Association of anti‐cyclic citrullinated peptide antibodies and rheumatoid factor isotypes with HLA‐DRB1 shared epitope alleles in Egyptian rheumatoid arthritis patients

The most common genetic risk factor for rheumatoid arthritis (RA) is human leucocyte antigen DRB1 (HLA‐DRB1) shared epitope (SE). Aim To investigate the relationship between anti‐cyclic citrullinated peptide (anti‐CCP), rheumatoid factor (RF), immunoglobulin (Ig)G, IgM and IgA and HLA‐DRB1 SE among Egyptian patients with RA. Methods Serum levels of anti‐CCP antibodies and RFIgG, RFIgM, RFIgA were assayed using enzyme‐linked immunosorbent assay for 157 Egyptian RA patients and 150 healthy controls attending the outpatient clinics of National Research Center and Kasr El Aini Hospital.
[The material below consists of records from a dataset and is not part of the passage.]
(** ** A path prefix and where paths lead *)

(** Walking a path through directories, newest name first, as a file system
    does: the parent of the root is the root. *)
Fixpoint visit (dir : list str) (pieces : list str) : list str :=
  match pieces with
  | [] => dir
  | piece :: pieces =>
      if bool_decide (piece = []) || bool_decide (piece = lit ".") then visit dir pieces
      else if bool_decide (piece = lit "..") then visit (tail dir) pieces
      else visit (piece :: dir) pieces
  end.
(** From every directory the walk ends below it, at [names]. *)
Definition leads_to (pieces names : list str) : Prop := forall dir, visit dir pieces = names ++ dir.

Lemma resolve_visit pieces : forall kept s dir,
  resolve kept pieces = Some s -> visit (kept ++ dir) pieces = reverse s ++ dir.
Proof.
  induction pieces as [|piece pieces IH]; intros kept s dir Hr; simpl in *.
  { injection Hr as <-. by rewrite reverse_involutive. }
  repeat case_match; simplify_eq/=; try by eapply IH. by apply (IH (piece :: kept)).
Qed.

(** How many of a name too long to be a piece are left. *)
Definition marks (x : str) (dir : list str) : nat := length (filter (fun y => y = x) dir).
Lemma marks_cons x y dir : marks x (y :: dir) = (if decide (y = x) then 1 else 0) + marks x dir.
Proof. unfold marks. rewrite filter_cons. by destruct (decide (y = x)). Qed.
Lemma visit_marks x pieces : (forall p, p ∈ pieces -> p <> x) -> forall dir,
  marks x (visit dir pieces) <= marks x dir.
Proof.
  induction pieces as [|piece pieces IH]; intros Hx dir; simpl; [done|].
  assert (forall dir, marks x (visit dir pieces) <= marks x dir) as IH'.
  { apply IH. intros p Hp. apply Hx. by right. }
  repeat case_match; [done| |].
  - etrans; [apply IH'|]. destruct dir as [|y dir]; [done|]. rewrite marks_cons. simpl. lia.
  - etrans; [apply IH'|]. rewrite marks_cons, decide_False; [done|]. apply Hx. by left.
Qed.
Lemma marks_app x a b : marks x (a ++ b) = marks x a + marks x b.
Proof. unfold marks. by rewrite filter_app, length_app. Qed.

Lemma resolve_escapes x pieces : (forall p, p ∈ pieces -> p <> x) -> forall kept dir,
  resolve kept pieces = None -> marks x kept = 0 -> 0 < marks x dir -> dir = replicate (length dir) x ->
  marks x (visit (kept ++ dir) pieces) < marks x dir.
Proof.
  induction pieces as [|piece pieces IH]; intros Hx kept dir Hr Hk Hd Hrep; simpl in *; [done|].
  assert (forall p, p ∈ pieces -> p <> x) as Hx' by (intros p Hp; apply Hx; by right).
  repeat case_match; simplify_eq/=; try by eapply IH.
  - destruct dir as [|y dir]; [change (marks x []) with 0 in Hd; lia|]. injection Hrep as -> Hrep. simpl.
    eapply Nat.le_lt_trans; [by apply visit_marks|]. rewrite marks_cons, decide_True by done. lia.
  - apply IH; try done. rewrite marks_cons in Hk. lia.
  - apply (IH Hx' (piece :: kept)); try done. rewrite marks_cons, decide_False; [done|]. apply Hx. by left.
Qed.

Lemma resolve_exact pieces s : resolve [] pieces = Some s <-> leads_to pieces (reverse s).
Proof.
  split; [intros Hr dir; by apply (resolve_visit _ [])|]. intros Hl.
  destruct (resolve [] pieces) as [s'|] eqn:Hr.
  - pose proof (resolve_visit _ _ _ [] Hr) as Hv. specialize (Hl []). simpl in *. rewrite !app_nil_r in *.
    rewrite Hl in Hv. apply (inj reverse) in Hv. congruence.
  - set (x := replicate (S (max_list (length <$> pieces))) "x"%char : str).
    assert (forall p, p ∈ pieces -> p <> x) as Hx.
    { intros p Hp ->. apply (list_elem_of_fmap_2 length), max_list_elem_of_le in Hp.
      unfold x in Hp at 1. rewrite length_replicate in Hp. lia. }
    pose proof (resolve_escapes x pieces Hx [] [x] Hr) as He. simpl in He.
    assert (marks x [x] = 1) as H1 by (unfold marks; by rewrite filter_cons_True, filter_nil).
    rewrite Hl, marks_app, H1 in He. specialize (He eq_refl ltac:(lia) eq_refl). lia.
Qed.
HLA‐DRB1 genotyping was performed by the DynalAllSetTM polymerase chain reaction (PCR) single specific primer low‐resolution typing kits. Amplified PCR product was checked using 3% agarose gel. Results HLA‐DRB1‐SE was found among 129 (82.2%) RA patients and 67 (44.7%) controls (odds ratio [OR] 5.7, CI 3.4‐9.6, P  < .0001). The risk of RA development was higher with the presence of SE two alleles (OR 11.6, P  < .0001), while the OR for 1 copy SE allele was 4.4 ( P  < .0001). HLA‐DRB1‐ SE was significantly associated with positive as well as negative anti‐CCP and RF isotypes. The stronger association was with anti‐CCP positivity with OR 11 (5.1‐23.6), P  < .0001. Furthermore, the risk of development of positive anti‐CCP and RF isotypes was higher with the presence of 2 copies of SE alleles than with 1 copy. Conclusion The prevalence of HLA‐DRB1‐SE is high in Egyptian RA patients. The role of SE in RA patients is most probably related to the development of anti‐CCP positive RA rather than the development of anti‐CCP positivity.